ここからは「春の高校巡回ツアー」へと移行する。
南→商業→北と巡って終わりだ。
南高へ。
ここを受けた子からは既に合格の報告が入っている。
もう急ぎの旅でも無くなっているので
いつものように浅中公園の駐車場に車を入れ、
桜並木をのんびり歩いて西側から学校に入る。
やはり(当然ながら)在校生の姿は無い。
ひっそりしている。
ここでも合格者は体育館で説明会の最中だ。
西高と同じく、新型コロナウイルス対応だろう、窓や扉が全開だ。
去年と違って中の声が丸聞こえになっている。
聞こえてきた話によると(盗み聞きしたわけでは無い)
制服の扱いがタイプA(学生服)とタイプB(セーラー服)という言い方になったようだ。
「男女」という区分をしなくなったということのようだ。
そんな話が後ろから聞こえてくる中、番号を確認。
電話があったんだから当然そこに番号はある。
歩いて駐車場に戻る。
並木の桜はつぼみがだいぶん膨らんでいるものも多いが、
まだ咲いてはいない。
一輪でも間違って咲いてないかなと目をこらしながら歩いたが、
見つけられなかった。
こんな悠長なことをやっていられるのも、
彼らが全員合格したからに他ならない。
本当にすばらしい子たちだった。
この1年の成長は目を見張るものがあった。
実にドラマティックだった。
彼らなら、倍率がもっと高くても
間違いなく全員合格していただろうと思う。
実際、出願状況によっては…という相談を
誰一人として一切していなかった。
進路希望調査の人数を見て動揺する生徒も全くいなかった。
倍率が全体に低めだったのはそんな彼らへの褒美だろうか。
商業へ。
大垣の南の端から北東の端へと移動。
さっきも書いたが、今年はウチからの受検者ゼロだ。
それでも確認に行くのは、
来年受験する生徒がいるかもしれないからというのもある。
着くとちょうど説明が終わった頃合いのようだ。
こちらにもやはり在校生の姿は全くなく、いつもの賑やかさは無い。
それだけでなく、校舎内で行われる各種購買も今年は無いようで、
体育館を出た合格者と保護者は
帰路に就くべく車に向かっている。
それを横目に見ながら、
合格番号の掲示をまず見て、
次に昇降口の掲示も確認。
今年も国公立大学への合格者が2桁(11名)出たようだ。
経済学部のある滋賀大学には3名、名市大にも2名。
このほか、県立看護大にも1名合格している。
進学171名:就職68名。
ウチの卒業生が1名、この春卒業なのだが…
と別の掲示を見たら、
全商3種目以上1級合格者の中に
名前を見つけてにやりとする。
頑張っていたようだ。
これを確認できただけでもここに来た価値はあった。
さて、移動。
北高だ。
今年の最多数が受験した(と言っても小さい塾だから何十人も受けているわけではもちろんない)高校が
最後になったのも、
要領の良い電話報告をもらっていたからで、ありがたいことだ。
北高はもともと合格発表日に在校生を入れていない。
だから例年通りの光景…と思ったら、
出入りの業者っぽい人の姿も無い。
そしていつもの掲示場所…と
目を向けて唖然とした。
掲示板がそこに無いのだ。
はっとして校舎のほうを見ると
番号が並んだ紙がはってある。
これか…と思ったが
合格者の番号の割には数が少ない。
こんなに合格者が少ないわけない、
などと思いながら近づいてみて事態がやっとつかめた。
人の密集を避ける狙いだろう、
校舎の端から端までの窓を使って
受検番号順にばらばらに掲示してあったのだ。
これなら例年のような人混みは避けられたかもしれない。
が、これだと帰国生徒選抜の子は(2人しか合格者がいないのにその枠だけの掲示場所がある)

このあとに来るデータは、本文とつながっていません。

Lemma measure_point_run (w : Lab F) :
  measure_point ns cfg w =
    match meas_dir_1sec ns with
    | None => (w, Raise (NameError "meas_dir_1sec"))
    | Some f => (set_gui (fst (f (MEAS_SECONDS cfg) (gui w))) w,
                 snd (f (MEAS_SECONDS cfg) (gui w)))
    end.
Proof.
  unfold measure_point, zoom. destruct (meas_dir_1sec ns) as [f|]; [|reflexivity].
  now destruct (f (MEAS_SECONDS cfg) (gui w)).
Qed.

(** One step of the delay loop on line arrays of [n] rows. *)
Lemma delay_step_run n y (w : Lab F) :
  sized n (lines w) ->
  delay_step ns cfg y w =
    match meas_dir_1sec ns with
    | None => (moved cfg y w, Raise (NameError "meas_dir_1sec"))
    | Some f =>
        match f (MEAS_SECONDS cfg) (gui w) with
        | (g', Raise e) => (set_gui g' (moved cfg y w), Raise e)
        | (g', Ok r) =>
            if (jj w <? n)%nat
            then (recorded r (set_gui g' (moved cfg y w)), Ok tt)
            else (set_gui g' (moved cfg y w), Raise IndexError)
        end
    end.
Proof.
  intros (L1 & L2 & L3 & L4 & L5 & L6).
  unfold delay_step.
  rewrite (bind_ok _ _ _ _ _ (move_stage_abs_run y w)).
  unfold bind at 1. rewrite measure_point_run.
  destruct (meas_dir_1sec ns) as [f|]; [|reflexivity].
  change (gui (moved cfg y w)) with (gui w).
  destruct (f (MEAS_SECONDS cfg) (gui w)) as [g' [r|e]]; cbn [fst snd]; [|reflexivity].
  destruct r as [[[[[V H] C] eV] eH] eC].
  destruct (Nat.ltb_spec (jj w) n) as [Hj | Hj].
  - erewrite bind_ok by (apply (store_ok _ _ _ _ n); [exact L1 | exact Hj]).
    erewrite bind_ok by (apply (store_ok _ _ _ _ n); [exact L2 | exact Hj]).
    erewrite bind_ok by (apply (store_ok _ _ _ _ n); [exact L3 | exact Hj]).
    erewrite bind_ok by (apply (store_ok _ _ _ _ n); [exact L4 | exact Hj]).
    erewrite bind_ok by (apply (store_ok _ _ _ _ n); [exact L5 | exact Hj]).
    erewrite bind_ok by (apply (store_ok _ _ _ _ n); [exact L6 | exact Hj]).
    reflexivity.
  - erewrite bind_raise
      by (apply (store_out_of_range _ _ _ _ n); [exact L1 | cbn; lia]).
    reflexivity.
Qed.

Lemma sized_put n i r (b : Buffers F) : sized n b -> sized n (put i r b).
Proof.
  destruct r as [[[[[V H] C] eV] eH] eC]. unfold sized, put. cbn.
  now rewrite !length_insert.
Qed.

Lemma sized_record_all n rs : forall i (b : Buffers F),
  sized n b -> sized n (record_all i rs b).
Proof.
  induction rs as [|r rs IH]; intros i b Hb; [exact Hb|].
  cbn. apply IH. now apply sized_put.
Qed.

Lemma sized_reset n (b : Buffers F) : sized n b -> sized n (reset_lines zero b).
Proof.
  intros (L1 & L2 & L3 & L4 & L5 & L6). unfold sized, reset_lines, fill0. cbn.
  now rewrite !length_replicate.
Qed.

Lemma delay_loop_cons n y ys (w : Lab F) :
  sized n (lines w) ->
  for_each (y :: ys) (delay_step ns cfg) w =
    match meas_dir_1sec ns with
    | None => (moved cfg y w, Raise (NameError "meas_dir_1sec"))
    | Some f =>
        match f (MEAS_SECONDS cfg) (gui w) with
        | (g', Raise e) => (set_gui g' (moved cfg y w), Raise e)
        | (g', Ok r) =>
            if (jj w <? n)%nat
            then for_each ys (delay_step ns cfg) (recorded r (set_gui g' (moved cfg y w)))
            else (set_gui g' (moved cfg y w), Raise IndexError)
        end
    end.
Proof.
  intros Hsz. cbn [for_each]. unfold bind at 1. rewrite (delay_step_run n y w Hsz).
  destruct (meas_dir_1sec ns) as [f|]; [|reflexivity].
  destruct (f (MEAS_SECONDS cfg) (gui w)) as [g' [r|e]]; [|reflexivity].
  destruct (jj w <? n)%nat; reflexivity.
Qed.

(** What the delay loop has done when it stops, whatever the reason: [rs]
    are the readings it recorded. *)
Lemma delay_loop_summary n ys : forall w : Lab F,
  sized n (lines w) ->
  exists rs,
    let run := for_each ys (delay_step ns cfg) w in
    lines (fst run) = record_all (jj w) rs (lines w) /\
    jj (fst run) = jj w + length rs /\
    frames (fst run) = frames w ++ map move_frame (take (S (length rs)) ys) /\
    files (fst run) = files w /\
    (rs <> [] -> jj w + length rs <= n) /\
    match snd run with
    | Ok _ => length rs = length ys /\ rs = readings ns cfg (length ys) (gui w)
    | Raise e =>
        length rs < length ys /\
        (measurement_raises ns cfg e \/ (e = IndexError /\ n <= jj w + length rs))
    end.
Proof.
  induction ys as [|y ys IH]; intros w Hsz.
  - exists []. cbn. rewrite app_nil_r, Nat.add_0_r.
    repeat split; try reflexivity; try congruence.
    unfold readings. now destruct (meas_dir_1sec ns).
  - pose proof (delay_loop_cons n y ys w Hsz) as Hrun.
    unfold readings, measurement_raises.
    destruct (meas_dir_1sec ns) as [f|] eqn:Hns.
    2:{ exists []. cbv zeta. rewrite Hrun. cbn. rewrite Nat.add_0_r.
        repeat split; try reflexivity; try congruence; try lia. now left; left. }
    destruct (f (MEAS_SECONDS cfg) (gui w)) as [g' [r|e]] eqn:Hf.
    2:{ exists []. cbv zeta. rewrite Hrun. cbn. rewrite Nat.add_0_r.
        repeat split; try reflexivity; try congruence; try lia.
        left. right. exists f, (gui w). now rewrite Hf. }
    destruct (Nat.ltb_spec (jj w) n) as [Hj | Hj].
    2:{ exists []. cbv zeta. rewrite Hrun. cbn. rewrite Nat.add_0_r.
        repeat split; try reflexivity; try congruence; try lia.
        right. split; [reflexivity | lia]. }
    destruct (IH (recorded r (set_gui g' (moved cfg y w)))) as (rs & IHrun).
    { cbn. now apply sized_put. }
    cbv zeta in IHrun.
    destruct IHrun as (Hl & Hjj & Hfr & Hfi & Hb & Hout).
    exists (r :: rs). cbv zeta. rewrite Hrun. cbn [length record_all].
    repeat split.
    + exact Hl.
    + rewrite Hjj. cbn. lia.
    + rewrite Hfr. cbn. now rewrite <- app_assoc.
    + exact Hfi.
    + intros _. destruct rs as [|r' rs]; [cbn; lia|].
      cbn in Hb. specialize (Hb ltac:(discriminate)). cbn. lia.
    + destruct (snd (for_each ys (delay_step ns cfg) _)) as [[]|e].
      * destruct Hout as [Hlen Hrs]. split; [cbn; lia|].
        cbn [length measured]. rewrite Hf. f_equal.
        rewrite Hrs. unfold readings. now rewrite Hns.
      * destruct Hout as [Hlen Hcause]. split; [cbn; lia|].
        destruct Hcause as [Hm | [He Hn]].
        -- left. unfold measurement_raises in Hm. now rewrite Hns in Hm.
        -- right. split; [exact He | cbn in Hn |- *; lia].
Qed.

Lemma temperature_line_run tset (w : Lab F) :
  temperature_line zero fmt ns cfg tset w =
    match for_each (Y_COUNTS cfg) (delay_step ns cfg) (line_start zero cfg tset w) with
    | (w1, Ok _) => (saved fmt tset w1, Ok tt)
    | (w1, Raise e) => (w1, Raise e)
    end.
Proof.
  unfold temperature_line, home_stage, set_and_wait_temperature, zaber_write,
    serial_write, tc_assign, print, time_sleep.
  repeat (progress (rewrite ?bind_assoc, ?bind_modify; cbv beta)).
  match goal with
  | |- bind _ _ ?s = _ => replace s with (line_start zero cfg tset w)
  end.
  2:{ unfold line_start, home_frame. cbn. now rewrite <- !app_assoc. }
  unfold bind at 1.
  destruct (for_each _ _ _) as [w1 [[]|e]]; [|reflexivity].
  unfold bind, gets, np_savetxt, modify, saved, line_file. cbn.
  now rewrite <- !app_assoc.
Qed.

(** The arrays after a run of recordings, column by column. *)
Lemma record_all_columns rs : forall i (b : Buffers F),
  line_V (record_all i rs b) = list_inserts i (map rV rs) (line_V b) /\
  line_H (record_all i rs b) = list_inserts i (map rH rs) (line_H b) /\
  line_C (record_all i rs b) = list_inserts i (map rC rs) (line_C b) /\
  line_eV (record_all i rs b) = list_inserts i (map reV rs) (line_eV b) /\
  line_eH (record_all i rs b) = list_inserts i (map reH rs) (line_eH b) /\
  line_eC (record_all i rs b) = list_inserts i (map reC rs) (line_eC b).
Proof.
  induction rs as [|r rs IH]; intros i b; [now cbn|].
  cbn [record_all map].
  destruct (IH (S i) (put i r b)) as (E1 & E2 & E3 & E4 & E5 & E6).
  rewrite E1, E2, E3, E4, E5, E6.
  destruct r as [[[[[V H] C] eV] eH] eC]. cbn.
  rewrite !list_insert_inserts_lt by lia. auto 10.
Qed.

Lemma vstack_T_readings (rs : list (F * F * F * F * F * F)) :
  vstack_T (map rV rs) (map rH rs) (map rC rs) (map reV rs) (map reH rs) (map reC rs)
  = map cells rs.
Proof.
  induction rs as [|r rs IH]; [reflexivity|].
  cbn. rewrite IH. now destruct r as [[[[[V H] C] eV] eH] eC].
Qed.

(** A full line of recordings on cleared arrays: the rows of the output are
    the readings, in order. *)
Lemma vstack_T_full_line n rs (b : Buffers F) :
  sized n b -> length rs = n ->
  let b' := record_all 0 rs (reset_lines zero b) in
  vstack_T (line_V b') (line_H b') (line_C b') (line_eV b') (line_eH b') (line_eC b')
  = map cells rs.
Proof.
  intros (L1 & L2 & L3 & L4 & L5 & L6) Hn. cbv zeta.
  destruct (record_all_columns rs 0 (reset_lines zero b))
    as (E1 & E2 & E3 & E4 & E5 & E6).
  rewrite E1, E2, E3, E4, E5, E6. cbn [reset_lines line_V line_H line_C line_eV
    line_eH line_eC]. unfold fill0. rewrite L1, L2, L3, L4, L5, L6.
  assert (Hz : forall xs : list F, length xs = n ->
                 list_inserts 0 xs (replicate n zero) = xs).
  { intros xs Hx.
    rewrite <- (app_nil_r (replicate n zero)), list_inserts_0_r, app_nil_r;
      [reflexivity | now rewrite length_replicate]. }
  rewrite !Hz by now rewrite length_map.
  apply vstack_T_readings.
Qed.

(** Rows past the recordings of a line on cleared arrays hold zero. *)
Lemma cleared_rows_stay_zero n rs (b : Buffers F) i :
  sized n b -> length rs <= i < n ->
  row_is zero (record_all 0 rs (reset_lines zero b)) i.
Proof.
  intros (L1 & L2 & L3 & L4 & L5 & L6) Hi.
  destruct (record_all_columns rs 0 (reset_lines zero b))
    as (E1 & E2 & E3 & E4 & E5 & E6).
  unfold row_is. rewrite E1, E2, E3, E4, E5, E6.
  rewrite !list_lookup_inserts_ge by (rewrite length_map; lia).
  cbn [reset_lines line_V line_H line_C line_eV line_eH line_eC]. unfold fill0.
  rewrite L1, L2, L3, L4, L5, L6.
  repeat split; apply lookup_replicate_2; lia.
Qed.

(** What a temperature line has done when it stops: the summary of its
    delay loop, started on cleared arrays with [jj = 0]. *)
Lemma temperature_line_summary n tset (w : Lab F) :
  sized n (lines w) ->
  exists rs,
    let run := temperature_line zero fmt ns cfg tset w in
    lines (fst run) = record_all 0 rs (reset_lines zero (lines w)) /\
    jj (fst run) = length rs /\
    length rs <= length (Y_COUNTS cfg) /\
    frames (fst run) =
      frames w ++ home_frame :: map move_frame (take (S (length rs)) (Y_COUNTS cfg)) /\
    (rs <> [] -> length rs <= n) /\
    match snd run with
    | Ok _ =>
        rs = readings ns cfg (length (Y_COUNTS cfg)) (gui w) /\
        length rs = length (Y_COUNTS cfg) /\
        files (fst run) =
          files w ++
            [line_file fmt tset
               (let b := lines (fst run) in
                vstack_T (line_V b) (line_H b) (line_C b)
                  (line_eV b) (line_eH b) (line_eC b))]
    | Raise e =>
        files (fst run) = files w /\
        (measurement_raises ns cfg e \/
         (e = IndexError /\ n < length (Y_COUNTS cfg)))
    end.
Proof.
  intros Hsz.
  destruct (delay_loop_summary n (Y_COUNTS cfg) (line_start zero cfg tset w))
    as (rs & Hsum).
  { cbn. now apply sized_reset. }
  cbv zeta in Hsum. cbn [line_start lines jj frames files gui] in Hsum.
  destruct Hsum as (Hl & Hjj & Hfr & Hfi & Hb & Hout).
  exists rs. cbv zeta. rewrite temperature_line_run.
  destruct (for_each (Y_COUNTS cfg) (delay_step ns cfg) (line_start zero cfg tset w))
    as [w1 [[]|e]]; cbn [fst snd] in *.
  - destruct Hout as [Hlen Hrs].
    cbn [saved set_stdout set_files lines jj frames files].
    rewrite Hl, Hjj, Hfr, Hfi. cbn [Nat.add].
    repeat split; try assumption; try lia; try (now rewrite <- app_assoc).
  - destruct Hout as [Hlen Hcause].
    rewrite Hl, Hjj, Hfr, Hfi. cbn [Nat.add].
    repeat split; try assumption; try lia; try (now rewrite <- app_assoc).
    destruct Hcause as [Hm | [He Hn]]; [now left | right].
    split; [exact He | lia].
Qed.

(** C6. A temperature line that completes, on arrays with one row per
    delay position, writes exactly one file: its path embeds round(tset, 1),
    its first line is the bare header, and then comes one comma-separated row
    of the six values measured at each delay position, in order, and nothing
    after. *)
Theorem completed_line_writes_one_file n tset (w w' : Lab F) :
  sized n (lines w) ->
  length (Y_COUNTS cfg) = n ->
  temperature_line zero fmt ns cfg tset w = (w', Ok tt) ->
  length (readings ns cfg n (gui w)) = n /\
  files w' =
    files w ++
      [{| path := (OUTPUT_DIR ++ "/" ++ Np.round1_repr tset
                     ++ "_pump_ha_det_txikienaena_01.dat")%string;
          content := "V,H,C,eV,eH,eC"%string
                       :: map (row_text fmt) (readings ns cfg n (gui w)) |}].
Proof.
  intros Hsz Hn Hrun.
  destruct (temperature_line_summary n tset w Hsz) as (rs & Hsum).
  cbv zeta in Hsum. rewrite Hrun in Hsum. cbn [fst snd] in Hsum.
  destruct Hsum as (Hl & _ & _ & _ & _ & Hrs & Hlen & Hfi).
  rewrite Hn in Hrs, Hlen. subst rs. split; [exact Hlen|].
  rewrite Hfi, Hl. rewrite (vstack_T_full_line n _ _ Hsz Hlen).
  unfold line_file, out_path. now rewrite map_map.
Qed.

(** C7. Every temperature line clears the six arrays before its delay loop:
    when the line stops, completed or not, [jj] rows have been written and
    every row from [jj] on holds zero, whatever the arrays held before. *)
Theorem unwritten_rows_hold_zero n tset (w : Lab F) :
  sized n (lines w) ->
  let w' := fst (temperature_line zero fmt ns cfg tset w) in
  jj w' <= length (Y_COUNTS cfg) /\
  forall i, jj w' <= i < n -> row_is zero (lines w') i.
Proof.
  intros Hsz.
  destruct (temperature_line_summary n tset w Hsz) as (rs & Hsum).
  cbv zeta in Hsum |- *.
  destruct Hsum as (Hl & Hjj & Hle & _).
  rewrite Hl, Hjj. split; [exact Hle|].
  intros i Hi. now apply (cleared_rows_stay_zero n).
Qed.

発表の瞬間そこにいたらプライバシーゼロのような気がしたが、
まあそれは私の考えることではないか。
それはさておき、
これなら最初に北高に来ればよかったかもなあ。
見たことも無い珍しい合格発表風景だったろうなあ。
その現場を確認したかったなあ。
既に全員の合格は確認できているので
のんきにそんなことを考えながら、
順番的に彼らの番号があるはずの
校舎の西の方へと向かう。
番号はもちろんちゃんとある。
11時20分頃だったろうか。
東の体育館や武道館から
合格者や保護者がわらわらと出て来ている。
こちらも例年のような購買はやっていないようだ。
いつもよりも解散が早い。
その波に呑まれないよう、
私もさっさと車に乗って立ち去る。
次にここに来るのは、例年通りなら秋か。
彼らはどんなふうに成長しているだろう。
お昼も近づいていたので塾には寄らず、
いったん帰宅することにした。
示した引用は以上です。